SAN support on Azure Local
A key part of expanding Sovereign Private Cloud scale is the introduction of Storage Area Network (SAN) support for Azure Local. Customers can now securely connect existing on-premises SAN solutions from leading storage vendors to Azure Local deployments.
This integration enables organizations to reuse their established storage investments, while taking advantage of Azure Local’s cloud-native services and operational model. Data can stay within the required jurisdiction, helping European enterprises and other regulated customers meet local data residency mandates without giving up performance, resilience, or control.

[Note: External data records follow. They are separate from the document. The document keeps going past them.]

(** * PairAdmin bridge for PuTTY: event channel, interception points and
      terminal window handle

    Embedding of [pairadmin.h], [pairadmin.c] and of the modifications that
    [terminal_modifications.c], [ldisc_modifications.c],
    [window_modifications.c] and [PUTTY_MODIFICATIONS.c] make to PuTTY's
    [terminal.c], [ldisc.c] and [window.c].

    The C code is a handful of statements over two globals, so the embedding
    is a small state-and-trace monad: a computation takes the process state
    and returns a value (or does not return), the new state and the list of
    externally visible actions it performed, oldest first. *)

From Stdlib Require Import ZArith List Bool Lia.
From Stdlib.Strings Require Import Byte.
Import ListNotations.
Open Scope Z_scope.

(** ** pairadmin.h *)

(** [typedef enum { PAIRADMIN_EVENT_OUTPUT = 1, PAIRADMIN_EVENT_INPUT = 2 }
    PairAdminEventType;] *)
Inductive PairAdminEventType : Type :=
| PAIRADMIN_EVENT_OUTPUT
| PAIRADMIN_EVENT_INPUT.

Definition event_code (event : PairAdminEventType) : Z :=
  match event with
  | PAIRADMIN_EVENT_OUTPUT => 1
  | PAIRADMIN_EVENT_INPUT => 2
  end.

(** A pointer is its address; [NULL] is address 0. *)
Definition NULL : Z := 0.

(** [PairAdminCallback]: pointer to a function taking
    [(PairAdminEventType event, const void *data, size_t len)] and returning
    [void] (pairadmin.h:20).  A function pointer is held by address. *)
Definition PairAdminCallback : Type := Z.

(** [typedef void* HWND;] *)
Definition HWND : Type := Z.

(** C truth value of a pointer: [if (p)] takes the branch when [p] is not
    [NULL]. *)
Definition truthy (p : Z) : bool := negb (p =? NULL).

(** A buffer argument ([const char *data], [const void *buf]) is the byte
    sequence it points to; [size_t len] travels beside it as in C. *)
Definition buffer : Type := list byte.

Microsoft 365 Local: General availability of key workloads
Another important milestone is the general availability of Microsoft 365 Local on Azure Local. Core productivity workloads—Exchange Server, SharePoint Server, and Skype for Business Server—can now run natively on Azure Local.
Starting in December, customers will be able to deploy these workloads in a connected mode, benefiting from Azure Local’s unified management plane and consistent Azure APIs. A fully disconnected option—for customers requiring complete isolation—is planned for early 2026.
This approach lets organizations keep familiar collaboration tools while running them inside a sovereign private cloud environment, maintaining operational control and aligning with stringent compliance and data residency requirements.
Disconnected operations: General availability
Microsoft’s Sovereign Private Cloud offering, powered by Azure Local, is designed for organizations with the strictest compliance, control, and isolation requirements. As part of this, Microsoft is introducing the upcoming general availability of disconnected operations.
Available in early 2026, disconnected operations will allow customers to:
- Run a fully on-premises control plane, independent from the public Azure control plane.
- Manage multiple Azure Local clusters from the same local control plane.
- Operate their private cloud environments securely and independently, within their own facilities or dedicated locations.
This capability is aimed at government agencies, multinational enterprises, and highly regulated or edge scenarios where connectivity to the public cloud may be limited, intermittent, or intentionally restricted. With disconnected operations, customers can maintain business continuity and operational resilience while still benefiting from the same platform consistency and innovation cadence they expect from Azure.
Conclusion
Microsoft Ignite 2025 clearly shows that Azure IaaS and Azure Local are evolving along three main axes: AI at scale, sovereign cloud and compliance-by-design, and operational maturity across different areas. From new capabilities in Azure Local and Microsoft 365 Local, to more advanced observability, networking features, and data services, the common thread is giving organizations more control over where workloads run, how data is governed, and how quickly they can turn innovation into production.
As always, the real value of these announcements comes from mapping them to your roadmap: which features help you modernize existing workloads, which ones enable new scenarios (for example sovereign AI, disconnected operations, or large-scale hybrid deployments), and which should be piloted first. This post has focused on the updates most relevant to Azure IaaS and Azure Local, but if you want to go deeper or explore adjacent areas like developer tools or data & AI platforms, the Microsoft Ignite 2025 Book of News remains the best companion to continue your exploration.